The benchmark Nifty Index has fallen about 2 per cent so far this year in contrast to key global indices such as the US’ S&P 500 and Dow Jones (DJIA), Europe’s Euro Stoxx 50 (Euro Stoxx), Japan’s NIKKEI and China’s Shanghai Composite (SHCOMP), which are up anywhere between 1.5 and 8.5 per cent. However, despite the lacklustre performance in 2023, Nifty-50’s positive divergence from global indices, seen since 2020, is still intact. In this period, Nifty has clocked annual average returns of about 10 per cent against 1.8-6.7 per cent returns by other global indices.

What’s driving this outperformance and what’s in store ?

Underdog in 2010-2020

To recall, Nifty had similarly outperformed global indices in 2005-09. Nifty-50’s annual returns averaged 31.3 per cent in 2005-09, compared with 1.3 per cent for S&P 500 in the same period, leading to 29.9 per cent outperformance by Nifty-50. The same outperformance was seen against DJIA, Euro Stoxx, and NIKKEI at 29.7, 27.6, 28.6 per cent, respectively. But then, Nifty-50 converged with global indices as recovery from global financial crises was marred by issues such as surge in NPAs in the banking system, high inflation in the early part of the decade. Demonetisation and GST implementation also impacted earnings growth for a short period in this decade.

This underperformance of Nifty in 2010-2020 vs global peers may have provided a favourable base for reporting strong growth following Covid now.
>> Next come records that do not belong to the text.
(* ===== verification/Sidecar.v ===== *)
(** * The sidecar of the Go ABI pass

    Models [goabi.json], which [runGoABI] of src/internal/lower/goabi.go returns as bytes and
    [WriteGoABI] writes: the structs of goabi.go and goabi_layout.go with their JSON names, in
    the order of their fields.  The file is read back without a loss. *)

From Stdlib Require Import ZArith Lia Ascii.
From stdpp Require Import base list strings gmap.
From S2P Require Import Prelude Text Layout Thunk GoAbi Json.

Definition strings_json (l : list string) : json := JArr (JStr <$> l).

(** [MarshalJSON] of a location. *)
Definition loc_json (l : loc) : json :=
  match l with
  | RegLoc r => JObj [("kind", JStr "register"); ("register", JStr r)]
  | StkLoc off => JObj [("kind", JStr "stack"); ("offset", JNum off)]
  end.

Definition typed_json (ty : string) (l : loc) : json := JObj [("type", JStr ty); ("location", loc_json l)].

Definition side_json (s : abiSide) : json :=
  JObj [("params", JArr ((fun p => typed_json (ap_Type p) (ap_Location p)) <$> ab_Params s));
        ("results", JArr ((fun p => typed_json (rl_Type p) (rl_Location p)) <$> ab_Results s));
        ("stack_args_size", JNum (ab_StackArgsSize s))].

Definition goFuncJSON (x : llFunc * goFunc) : json :=
  let '(d, f) := x in
  JObj [("name", JStr (ll_Name d)); ("ret", JStr (ll_Ret d)); ("ret_attrs", strings_json (ll_RetAttrs d)); ("ret_abi_attrs", strings_json (ll_RetABI d));
        ("params", strings_json (ll_Params d)); ("param_attrs", JArr (strings_json <$> ll_ParamAttrs d)); ("param_abi_attrs", JArr (strings_json <$> ll_ParamABI d));
        ("varargs", JBool (ll_Varargs d)); ("internal", JBool (ll_Internal d)); ("non_c_calling_convention", JBool (ll_NonC d));
        ("abi", JObj [("go", side_json (pl_Go (gf_plan f))); ("sysv", side_json (pl_SysV (gf_plan f)))]);
        ("go_signature", JStr (pl_GoSignature (gf_plan f))); ("outgoing", JNum (pl_Outgoing (gf_plan f))); ("impl", JStr (gf_Impl f))].

Definition goABIFile (r : goABIResult) : json := JObj [("functions", JArr (goFuncJSON <$> gr_Functions r)); ("skipped", strings_json (gr_Skipped r))].

(** The bytes of [goabi.json]. *)
Definition goabi_json (r : goABIResult) : list Z := bytes_of_string (marshalIndent (goABIFile r)).

(** ** A reader of the file *)

Definition get_str (v : json) : option string := match v with JStr s => Some s | _ => None end.
Definition get_num (v : json) : option Z := match v with JNum n => Some n | _ => None end.
Definition get_bool (v : json) : option bool := match v with JBool b => Some b | _ => None end.
Definition get_list {A} (f : json -> option A) (v : json) : option (list A) := match v with JArr l => mapM f l | _ => None end.

Fixpoint find_member (k : string) (l : list (string * json)) : option json :=
  match l with [] => None | (k', v) :: l => if String.eqb k k' then Some v else find_member k l end.

(** The member of a name. *)
Definition member {A} (k : string) (f : json -> option A) (v : json) : option A :=
  match v with JObj l => x ← find_member k l; f x | _ => None end.

Definition get_loc (v : json) : option loc :=
  k ← member "kind" get_str v;
  if String.eqb k "register" then RegLoc <$> member "register" get_str v else StkLoc <$> member "offset" get_num v.

Definition get_typed {A} (f : string -> loc -> A) (v : json) : option A := t ← member "type" get_str v; l ← member "location" get_loc v; Some (f t l).

Definition get_side (v : json) : option abiSide :=
  ps ← member "params" (get_list (get_typed mkParam)) v; rs ← member "results" (get_list (get_typed mkRes)) v; n ← member "stack_args_size" get_num v;
  Some (mkAbiSide ps rs n).

(** What the file tells of a function. *)
Record described := mkDescribed { ds_func : llFunc; ds_Go : abiSide; ds_SysV : abiSide; ds_GoSignature : string; ds_Outgoing : Z; ds_Impl : string }.

Definition get_strings : json -> option (list string) := get_list get_str.

Definition get_func (v : json) : option described :=
  name ← member "name" get_str v; ret ← member "ret" get_str v; ra ← member "ret_attrs" get_strings v; rb ← member "ret_abi_attrs" get_strings v;
  ps ← member "params" get_strings v; pa ← member "param_attrs" (get_list get_strings) v; pb ← member "param_abi_attrs" (get_list get_strings) v;
  va ← member "varargs" get_bool v; int ← member "internal" get_bool v; nc ← member "non_c_calling_convention" get_bool v;
  g ← member "abi" (member "go" get_side) v; s ← member "abi" (member "sysv" get_side) v;
  sig ← member "go_signature" get_str v; out ← member "outgoing" get_num v; impl ← member "impl" get_str v;
  Some (mkDescribed (mkLL name ret ra rb ps pa pb va int nc) g s sig out impl).

Definition get_file (v : json) : option (list described * list string) :=
  fs ← member "functions" (get_list get_func) v; sk ← member "skipped" get_strings v; Some (fs, sk).

Definition describe (x : llFunc * goFunc) : described :=
  let '(d, f) := x in mkDescribed d (pl_Go (gf_plan f)) (pl_SysV (gf_plan f)) (pl_GoSignature (gf_plan f)) (pl_Outgoing (gf_plan f)) (gf_Impl f).

Lemma get_list_map {A B} (f : json -> option A) (g : B -> json) (h : B -> A) l : (forall x, f (g x) = Some (h x)) -> get_list f (JArr (g <$> l)) = Some (h <$> l).
Proof. intros H. cbn. induction l as [|x l IH]; [done|]. cbn. rewrite H. cbn. by rewrite IH. Qed.

Lemma get_list_id {A} (f : json -> option A) (g : A -> json) l : (forall x, f (g x) = Some x) -> get_list f (JArr (g <$> l)) = Some l.
Proof. intros H. rewrite (get_list_map f g (fun x => x)) by done. by rewrite list_fmap_id. Qed.

Lemma get_strings_json l : get_strings (strings_json l) = Some l.
Proof. by apply get_list_id. Qed.

Lemma get_loc_json l : get_loc (loc_json l) = Some l.
Proof. by destruct l. Qed.

Lemma get_typed_json {A} (f : string -> loc -> A) t l : get_typed f (typed_json t l) = Some (f t l).
Proof. cbn. by destruct l. Qed.

Lemma get_side_json s : get_side (side_json s) = Some s.
Proof.
  unfold get_side, side_json, member. cbn -[get_list get_typed typed_json].
  rewrite (get_list_id _ _ (ab_Params s)) by (intros []; apply get_typed_json). cbn -[get_list get_typed typed_json].
  rewrite (get_list_id _ _ (ab_Results s)) by (intros []; apply get_typed_json). cbn. by destruct s.
Qed.

Lemma get_func_json x : get_func (goFuncJSON x) = Some (describe x).
Proof.
  destruct x as [d f]. unfold get_func, goFuncJSON, member. cbn -[get_list get_strings strings_json get_side side_json].
  rewrite !get_strings_json. cbn -[get_list get_strings strings_json get_side side_json].
  rewrite !(get_list_id get_strings strings_json) by apply get_strings_json. cbn -[get_list get_strings strings_json get_side side_json].
  rewrite !get_side_json. cbn. by destruct d.
Qed.

(** C37. The sidecar is lossless: a JSON reader that is given the bytes that [runGoABI] returns
    and [WriteGoABI] writes finds every rewritten function, in order, with its header as it was
    parsed, the locations of its parameters and results on both sides, its Go signature, its
    outgoing area and the name of its body, and every skipped name; whatever the names and
    types contain, as long as they are UTF-8. *)
Theorem goabi_json_roundtrip r : fine (goABIFile r) ->
  (parse_json (string_of_bytes (goabi_json r)) ≫= get_file) = Some (describe <$> gr_Functions r, gr_Skipped r).
Proof.
  intros Hf. unfold goabi_json. rewrite string_of_bytes_of_string, parse_marshal by done. cbn [mbind option_bind].
  unfold get_file, goABIFile, member. cbn -[get_list get_strings strings_json get_func goFuncJSON].
  rewrite (get_list_map get_func goFuncJSON describe) by apply get_func_json. cbn -[get_list get_strings strings_json].
  by rewrite get_strings_json.
Qed.

(** A module with a function that is taken and one that is not. *)
Definition demo_ll : string :=
  "define i32 @add(i32 noundef %a, double %b) {" +:+ nl +:+ "}" +:+ nl +:+ "define internal void @hidden() {" +:+ nl +:+ "}" +:+ nl.

Definition demo_sidecar : option goABIResult := match runGoABI demo_ll "amd64" false with Ok r => Some r | Fail _ => None end.

(** [all_in] decides for texts of ASCII characters. *)
Ltac ascii_only := cbn; repeat (split || apply ascii_utf8 || exact I || reflexivity).

Lemma goabi_json_roundtrip_witness : exists r, demo_sidecar = Some r /\ (ds_Impl <$> (describe <$> gr_Functions r)) = ["add.impl"] /\ gr_Skipped r = ["hidden"] /\
  fine (goABIFile r) /\ (parse_json (string_of_bytes (goabi_json r)) ≫= get_file) = Some (describe <$> gr_Functions r, gr_Skipped r).
Proof.
  eexists. split; [vm_compute; reflexivity|]. split; [reflexivity|]. split; [reflexivity|].
  match goal with |- fine (goABIFile ?r) /\ _ => assert (Hf : fine (goABIFile r)) by ascii_only end.
  split; [exact Hf | apply goabi_json_roundtrip, Hf].
Defined.
(** A fresh book: [OptionPayoff(spot=.., lot_size=..)], both optional. *)
Definition OptionPayoff_init (sp : option float) (lot : option Z) : OptionPayoff :=
  {| spot := default 0%float sp; lot_size := default 1 lot; _options := [] |}.

(** Methods that mutate the book: a state transformer that also yields a
    value or an exception.  The state that comes out with an exception is
    the state at the [raise]. *)
Definition prog (A : Type) : Type := OptionPayoff → result A * OptionPayoff.

#[global] Instance prog_ret : MRet prog := λ A a self, (Ok a, self).
#[global] Instance prog_bind : MBind prog := λ A B f m self,
  match m self with
  | (Ok a, self') => f a self'
  | (Raise e, self') => (Raise e, self')
  end.

(** Evaluating an expression that does not touch the book. *)
Definition eval {A} (r : result A) : prog A := λ self, (r, self).

(** Calling a method that only reads the book. *)
Definition query {A} (f : OptionPayoff → result A) : prog A := λ self, (f self, self).

(** [self._options.append(contract)] *)
Definition options_append (contract : OptionContract) : prog unit := λ self,
  (Ok tt, {| spot := spot self; lot_size := lot_size self;
             _options := _options self ++ [contract] |}).

(** [self._options = []] *)
Definition options_reset : prog unit := λ self,
  (Ok tt, {| spot := spot self; lot_size := lot_size self; _options := [] |}).

Definition add (contract : OptionContract) : prog unit :=
  options_append contract.

Definition add_contract (strike : pynum) (opt_type : option Opt)
    (sd : option Side) (prem : option float) (qty : option Z) : prog unit :=
  contract ← eval (OptionContract_init strike (default CALL opt_type)
                     (default BUY sd) (Some (default 0%float prem))
                     (Some (default 1 qty)));
  options_append contract.

Definition options (self : OptionPayoff) : list OptionContract := _options self.

(** A [Counter]: a missing key reads as [0], and [c[k] += q] stores the
    sum under [k] (also when the sum is [0]). *)
Definition Counter_get (c : gmap Opt Z) (k : Opt) : Z := default 0 (c !! k).

Definition Counter_iadd (c : gmap Opt Z) (k : Opt) (q : Z) : gmap Opt Z :=
  <[k := Counter_get c k + q]> c.

Definition net_positions (self : OptionPayoff) : gmap Opt Z :=
  foldl (λ positions contract,
           let qty := quantity contract * Side_value (side contract) * lot_size self in
           Counter_iadd positions (option_ contract) qty)
        ∅ (options self).

Definition has_naked_positions (self : OptionPayoff) : bool :=
  let positions := net_positions self in
  if Counter_get positions CALL <? 0 then true
  else if Counter_get positions PUT <? 0 then true
  else false.

Definition clear : prog unit := options_reset.

(** The list [[contract.net_value(spot) * self.lot_size for contract in
    self.options]], built from left to right. *)
Definition payoff_terms (self : OptionPayoff) (sp : pynum) : result (list pynum) :=
  mapM (λ contract, v ← net_value contract sp; py_mul v (PInt (lot_size self)))
       (options self).

Definition payoff (self : OptionPayoff) (sp : option pynum) : result pynum :=
  let sp' := if negb (py_bool_opt sp) then PFloat (spot self)
             else default (PFloat (spot self)) sp in
  if (length (options self) =? 0)%nat then Ok (PFloat 0%float)
  else terms ← payoff_terms self sp'; py_sum terms.

Definition simulate (self : OptionPayoff) (spots : list pynum) : result (list pynum) :=
  mapM (λ price, payoff self (Some price)) spots.
(** * Faikin estimated power: a shallow embedding of [faikin_power/__init__.py]

    The app listens to Faikin status messages, derives an estimated power
    from the lifetime energy counter and republishes it over MQTT together
    with a one-time discovery record per unit.

    Modelling conventions.
    - Python [int] is [Z].  Python [float] is modelled by the canonical
      rationals [Qc]: timestamps and wattages are finite numbers, the
      arithmetic is exact, and [nan]/[inf] do not occur.  [float] of an
      [int] beyond the double range raises [OverflowError], as in Python.
    - An exception that no [try] catches ends the handler that raised it:
      the computation stops with [Raised], and the store and the outbox are
      as they were at the raise.
    - The module-level dict [_units] is a [gmap string unit_rec]; a record is
      a Python dict whose keys may be absent, hence the [option] fields.
    - Every [rec] obtained through [_units.setdefault(unit, {})] is the very
      dict stored in [_units]: a write [rec["k"] = v] is a write to the store
      at [unit], and the later [_units[unit] = rec] re-binds the same object.
    - [mqtt.publish] appends to an outbox, a wattage with the value of its
      one-decimal payload; the wall clock read by the handlers is an
      argument.  Logging has no effect on state or outbox and is left out. *)

From Stdlib Require Import ZArith QArith Qcanon Qround Lia Ascii String.
From stdpp Require Import base numbers option list strings pretty gmap.

(** ** Python values met in payloads and in the app configuration *)

#[local] Unset Elimination Schemes.
Inductive pyval :=
| PyNone
| PyBool (b : bool)
| PyInt (z : Z)
| PyFloat (x : Qc)
| PyStr (s : string)
| PyList (l : list pyval)
| PyDict (d : list (string * pyval)).
#[local] Set Elimination Schemes.

(** Builtins whose text-level behaviour is not modelled: [int(str)],
    [float(str)] ([None] when they raise [ValueError]) and [str(value)]. *)
Record Builtins := {
  int_of_str : string → option Z;
  float_of_str : string → option Qc;
  str_of : pyval → string
}.

(** Truth value of an object, as tested by [if x] and [x or y]. *)
Definition truthy (v : pyval) : bool :=
  match v with
  | PyNone => false
  | PyBool b => b
  | PyInt z => negb (z =? 0)%Z
  | PyFloat x => bool_decide (x ≠ 0%Qc)
  | PyStr s => negb (String.eqb s "")
  | PyList l => match l with [] => false | _ => true end
  | PyDict d => match d with [] => false | _ => true end
  end.

(** [int(x)] of a float truncates towards zero. *)
Definition Qc_trunc (x : Qc) : Z :=
  if decide (x < 0)%Qc then Qceiling x else Qfloor x.

(** The least magnitude at which [float(n)] of an [int] raises
    [OverflowError]: halfway between the largest double and 2^1024. *)
Definition float_overflow : Z := 2 ^ 1024 - 2 ^ 970.

(** [float(n)] of an [int]; [None] stands for the raised [OverflowError]. *)
Definition float_of_int (n : Z) : option Qc :=
  if decide (Z.abs n < float_overflow)%Z then Some (Qc_of_Z n) else None.

(** [round(y)] of a float to the nearest integer, ties to the even one. *)
Definition round_half_even (y : Qc) : Z :=
  let f := Qfloor y in
  let frac := (y - Qc_of_Z f)%Qc in
  if decide (frac < Q2Qc (1 # 2))%Qc then f
  else if decide (Q2Qc (1 # 2) < frac)%Qc then (f + 1)%Z
  else if Z.even f then f else (f + 1)%Z.

(** [round(x, 1)]: the nearest multiple of one tenth, ties to the even
    tenth. *)
Definition py_round1 (x : Qc) : Qc :=
  (Qc_of_Z (round_half_even (x * Qc_of_Z 10)) / Qc_of_Z 10)%Qc.

Section Builtin.
Context (B : Builtins).

(** [int(v)]; [None] stands for the raised [TypeError]/[ValueError]. *)
Definition py_int (v : pyval) : option Z :=
  match v with
  | PyBool b => Some (if b then 1 else 0)%Z
  | PyInt z => Some z
  | PyFloat x => Some (Qc_trunc x)
  | PyStr s => int_of_str B s
  | PyNone | PyList _ | PyDict _ => None
  end.

(** [float(v)]; [None] stands for the raised exception. *)
Definition py_float (v : pyval) : option Qc :=
  match v with
  | PyBool b => Some (if b then 1 else 0)%Qc
  | PyInt z => float_of_int z
  | PyFloat x => Some x
  | PyStr s => float_of_str B s
  | PyNone | PyList _ | PyDict _ => None
  end.

(** [str(v)] *)
Definition py_str (v : pyval) : string :=
  match v with
  | PyStr s => s
  | _ => str_of B v
  end.
End Builtin.

(** [max(a, b)] on two floats: the first argument unless the second is
    strictly greater. *)
Definition py_max (a b : Qc) : Qc := if decide (a < b)%Qc then b else a.

(** ** App configuration (the module constants read from [pyscript.app_config]) *)

Record Config := {
  STATUS_PREFIX : string;
  DISCOVERY_PREFIX : string;
  MARGIN_SECONDS_DEFAULT : Qc;   (* float(cfg.get("margin_seconds", 300)) *)
  MARGIN_FACTOR : pyval;         (* cfg.get("margin_factor", 0.5), kept as read *)
  MIN_POWER_W : Qc;              (* float(cfg.get("min_power_w", 0)) *)
  ENABLE_COMP_FALLBACK : bool;
  LOG_LEVEL : string
}.

Definition half : Qc := Q2Qc (1 # 2).

(** The constants obtained from an empty [app_config]. *)
Definition default_config : Config := {|
  STATUS_PREFIX := "state";
  DISCOVERY_PREFIX := "homeassistant";
  MARGIN_SECONDS_DEFAULT := Qc_of_Z 300;
  MARGIN_FACTOR := PyFloat half;
  MIN_POWER_W := 0%Qc;
  ENABLE_COMP_FALLBACK := false;
  LOG_LEVEL := "info"
|}.

(** ** Per-unit rolling state *)

(** One dict of [_units]; [None] is an absent key.  ["discovered"] is only
    ever written with [True], so [false] stands for the absent key. *)
Record unit_rec := {
  last_wh : option Z;
  last_ts : option Qc;
  hold_until : option Qc;
  last_w : option Qc;
  discovered : bool
}.

(** The fresh dict [{}]. *)
Definition empty_rec : unit_rec :=
  {| last_wh := None; last_ts := None; hold_until := None;
     last_w := None; discovered := false |}.

Definition set_last_wh (v : Z) (r : unit_rec) : unit_rec :=
  {| last_wh := Some v; last_ts := last_ts r; hold_until := hold_until r;
     last_w := last_w r; discovered := discovered r |}.
Definition set_last_ts (v : Qc) (r : unit_rec) : unit_rec :=
  {| last_wh := last_wh r; last_ts := Some v; hold_until := hold_until r;
     last_w := last_w r; discovered := discovered r |}.
Definition set_hold_until (v : Qc) (r : unit_rec) : unit_rec :=
  {| last_wh := last_wh r; last_ts := last_ts r; hold_until := Some v;
     last_w := last_w r; discovered := discovered r |}.
Definition set_last_w (v : Qc) (r : unit_rec) : unit_rec :=
  {| last_wh := last_wh r; last_ts := last_ts r; hold_until := hold_until r;
     last_w := Some v; discovered := discovered r |}.
Definition set_discovered (r : unit_rec) : unit_rec :=
  {| last_wh := last_wh r; last_ts := last_ts r; hold_until := hold_until r;
     last_w := last_w r; discovered := true |}.

(** ** Outbound MQTT messages *)

(** The [device] block of the discovery payload. *)
Record device_info := {
  dev_identifiers : list string;
  dev_manufacturer : string;
  dev_model : string;
  dev_name : string;
  dev_configuration_url : option string
}.

(** The discovery payload handed to [json.dumps]. *)
Record discovery_payload := {
  dp_name : string;
  dp_unique_id : string;
  dp_state_topic : string;
  dp_unit_of_measurement : string;
  dp_device_class : string;
  dp_state_class : string;
  dp_icon : string;
  dp_availability_topic : string;
  dp_availability_template : string;
  dp_payload_available : string;
  dp_payload_not_available : string;
  dp_device : device_info
}.
(* ===== verification/Parse.v ===== *)
(** The position-based text scanner (src/src/lib/parse.c, parse.h) used for
    configuration files, array definitions and protocol frames.  The object
    [data] points to is a list of bytes; a read outside it is [Oob]. *)
From S2P Require Import Prelude Types.

Module Parse.
Import Types.

Record rrr_parse_pos := mk_pos {
  data : list Z;
  pos : Z;
  size : Z;
  line : Z;
  line_begin_pos : Z
}.

Definition set_pos (v : Z) (p : rrr_parse_pos) : rrr_parse_pos :=
  mk_pos (data p) v (size p) (line p) (line_begin_pos p).

Definition RRR_PARSE_MATCH_SPACE_TAB : Z := 1 <<< 0.
Definition RRR_PARSE_MATCH_COMMAS : Z := 1 <<< 1.
Definition RRR_PARSE_MATCH_LETTERS : Z := 1 <<< 2.
Definition RRR_PARSE_MATCH_HEX : Z := 1 <<< 3.
Definition RRR_PARSE_MATCH_NUMBERS : Z := 1 <<< 4.
Definition RRR_PARSE_MATCH_NEWLINES : Z := 1 <<< 5.
Definition RRR_PARSE_MATCH_NULL : Z := 1 <<< 6.
Definition RRR_PARSE_MATCH_END : Z := 1 <<< 7.
Definition RRR_PARSE_MATCH_DASH : Z := 1 <<< 8.
Definition RRR_PARSE_MATCH_CONTROL : Z := 1 <<< 9.
Definition RRR_PARSE_MATCH_NAME : Z :=
  RRR_PARSE_MATCH_LETTERS ||| RRR_PARSE_MATCH_NUMBERS ||| RRR_PARSE_MATCH_DASH.

Definition RRR_PARSE_CHECK_EOF (p : rrr_parse_pos) : bool := size p <=? pos p.

Definition RRR_PARSE_MATCH_C_SPACE_TAB (c : Z) : bool := (c =? 32) || (c =? 9).
Definition RRR_PARSE_MATCH_C_NEWLINES (c : Z) : bool := (c =? 13) || (c =? 10).
Definition RRR_PARSE_MATCH_C_COMMAS (c : Z) : bool := (c =? 44) || (c =? 59).
Definition RRR_PARSE_MATCH_C_DASH (c : Z) : bool := c =? 45.
Definition RRR_PARSE_MATCH_C_LETTER (c : Z) : bool :=
  in_range 97 122 c || in_range 65 90 c || (c =? 95).
Definition RRR_PARSE_MATCH_C_HEX (c : Z) : bool :=
  in_range 97 102 c || in_range 65 70 c || in_range 48 57 c.
Definition RRR_PARSE_MATCH_C_NUMBER (c : Z) : bool := in_range 48 57 c.
Definition RRR_PARSE_MATCH_C_NULL (c : Z) : bool := c =? 0.
Definition RRR_PARSE_MATCH_C_CONTROL (c : Z) : bool := c <=? 0x1f.

(** The quick functions return their result and the advanced position. *)
Definition rrr_parse_quick_match_or_skip (p : rrr_parse_pos) (c : Z)
  : outcome (Z * rrr_parse_pos) :=
  pos_c ← load8 (data p) (pos p);
  Ret (if pos_c =? c then 0 else 1, set_pos (u32 (pos p + 1)) p).

Definition rrr_parse_quick_match (p : rrr_parse_pos) (c : Z) : outcome (Z * rrr_parse_pos) :=
  pos_c ← load8 (data p) (pos p);
  if pos_c =? c then Ret (0, set_pos (u32 (pos p + 1)) p) else Ret (1, p).

Definition rrr_parse_quick_byte (p : rrr_parse_pos) : outcome (Z * rrr_parse_pos) :=
  b ← load8 (data p) (pos p);
  Ret (b, set_pos (u32 (pos p + 1)) p).

Definition rrr_parse_pos_init (data : list Z) (size : Z) : rrr_parse_pos :=
  mk_pos data 0 size 1 0.

(** These three see the byte as [unsigned char]. *)
Definition rrr_parse_is_space_or_tab (c : Z) : bool := RRR_PARSE_MATCH_C_SPACE_TAB c.
Definition rrr_parse_is_spaces (c : Z) : bool :=
  RRR_PARSE_MATCH_C_SPACE_TAB c || RRR_PARSE_MATCH_C_NEWLINES c.
Definition rrr_parse_is_control (c : Z) : bool := RRR_PARSE_MATCH_C_CONTROL c.

(** One line terminator seen at [c] with look-ahead [next]. *)
Definition count_line (c next : Z) (p : rrr_parse_pos) : rrr_parse_pos :=
  if (c =? 13) && (next =? 10) then
    let p := set_pos (u32 (pos p + 1)) p in
    mk_pos (data p) (pos p) (size p) (u32 (line p + 1)) (u32 (pos p + 1))
  else if c =? 10 then
    mk_pos (data p) (pos p) (size p) (u32 (line p + 1)) (u32 (pos p + 1))
  else if c =? 13 then
    mk_pos (data p) (pos p) (size p) (u32 (line p + 1)) (u32 (pos p + 1))
  else p.

(** The position after one round of the loop on byte [c] and look-ahead. *)
Definition ignore_round (c next : Z) (p : rrr_parse_pos) : rrr_parse_pos :=
  let p := count_line c next p in set_pos (u32 (pos p + 1)) p.

(** The loop runs once per byte at most: [size - pos] rounds are enough. *)
Fixpoint ignore_loop (fuel : nat) (condition_cb : Z -> bool) (c : Z) (p : rrr_parse_pos)
  : outcome rrr_parse_pos :=
  match fuel with
  | O => Ret p
  | S fuel =>
    if condition_cb c && (pos p <? size p) then
      next ← (if u32 (pos p + 1) <? size p then load8 (data p) (u32 (pos p + 1)) else Ret 0);
      let p := ignore_round c next p in
      if RRR_PARSE_CHECK_EOF p then Ret p
      else c ← load8 (data p) (pos p); ignore_loop fuel condition_cb c p
    else Ret p
  end.

Definition rrr_parse_ignore_and_increment_line (p : rrr_parse_pos) (condition_cb : Z -> bool)
  : outcome rrr_parse_pos :=
  if size p <=? pos p then Ret p
  else
    c ← load8 (data p) (pos p);
    ignore_loop (Z.to_nat (size p - pos p)) condition_cb c p.

Definition rrr_parse_ignore_space_and_tab (p : rrr_parse_pos) : outcome rrr_parse_pos :=
  rrr_parse_ignore_and_increment_line p rrr_parse_is_space_or_tab.

Definition rrr_parse_ignore_control_and_increment_line (p : rrr_parse_pos)
  : outcome rrr_parse_pos :=
  rrr_parse_ignore_and_increment_line p rrr_parse_is_control.

Definition rrr_parse_ignore_spaces_and_increment_line (p : rrr_parse_pos)
  : outcome rrr_parse_pos :=
  rrr_parse_ignore_and_increment_line p rrr_parse_is_spaces.

(** The loop of [rrr_parse_comment] reads [data[pos]] before it compares the
    advanced position with the size. *)
Fixpoint comment_loop (fuel : nat) (c : Z) (p : rrr_parse_pos) : outcome rrr_parse_pos :=
  match fuel with
  | O => Ret p
  | S fuel =>
    if negb (c =? 13) && negb (c =? 10) && (pos p <? size p) then
      let p := set_pos (u32 (pos p + 1)) p in
      c ← load8 (data p) (pos p); comment_loop fuel c p
    else Ret p
  end.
Besides, rebound in demand for product and services from the Covid lows internationally, and supply disruptions from China/Europe have turned the tide in favour of India.

What’s in store ?

Ultimately, markets ride on earnings and this was evident in 2005-09 where Nifty-50 earnings growth outperformed S&P500, DJIA, Euro Stoxx, NIKKEI and SHCOMP by 23.2, 19.5, 22.4, 23.9, and 11.9 per cent, respectively. However, unlike other indices, the SHCOMP Index outperformed the Nifty in this period. This reflected a period when China’s emergence overshadowed the India growth story, even as the developed economies struggled with global financial crisis.

The current slip-up in the year-to-date index movement has, to a certain extent, been due to Adani-Hindenburg saga and this may continue to weigh on the Nifty-50 in the short-term. However, future convergence or divergence of the Nifty with the global indices will depend upon what happens on the earnings front. As of now, issues of corporate overleveraging have cropped up in some pockets; persistent inflation has also tempered earnings growth in Q3FY23. The coming earnings seasons need to be watched closely for a clue on the direction of the market.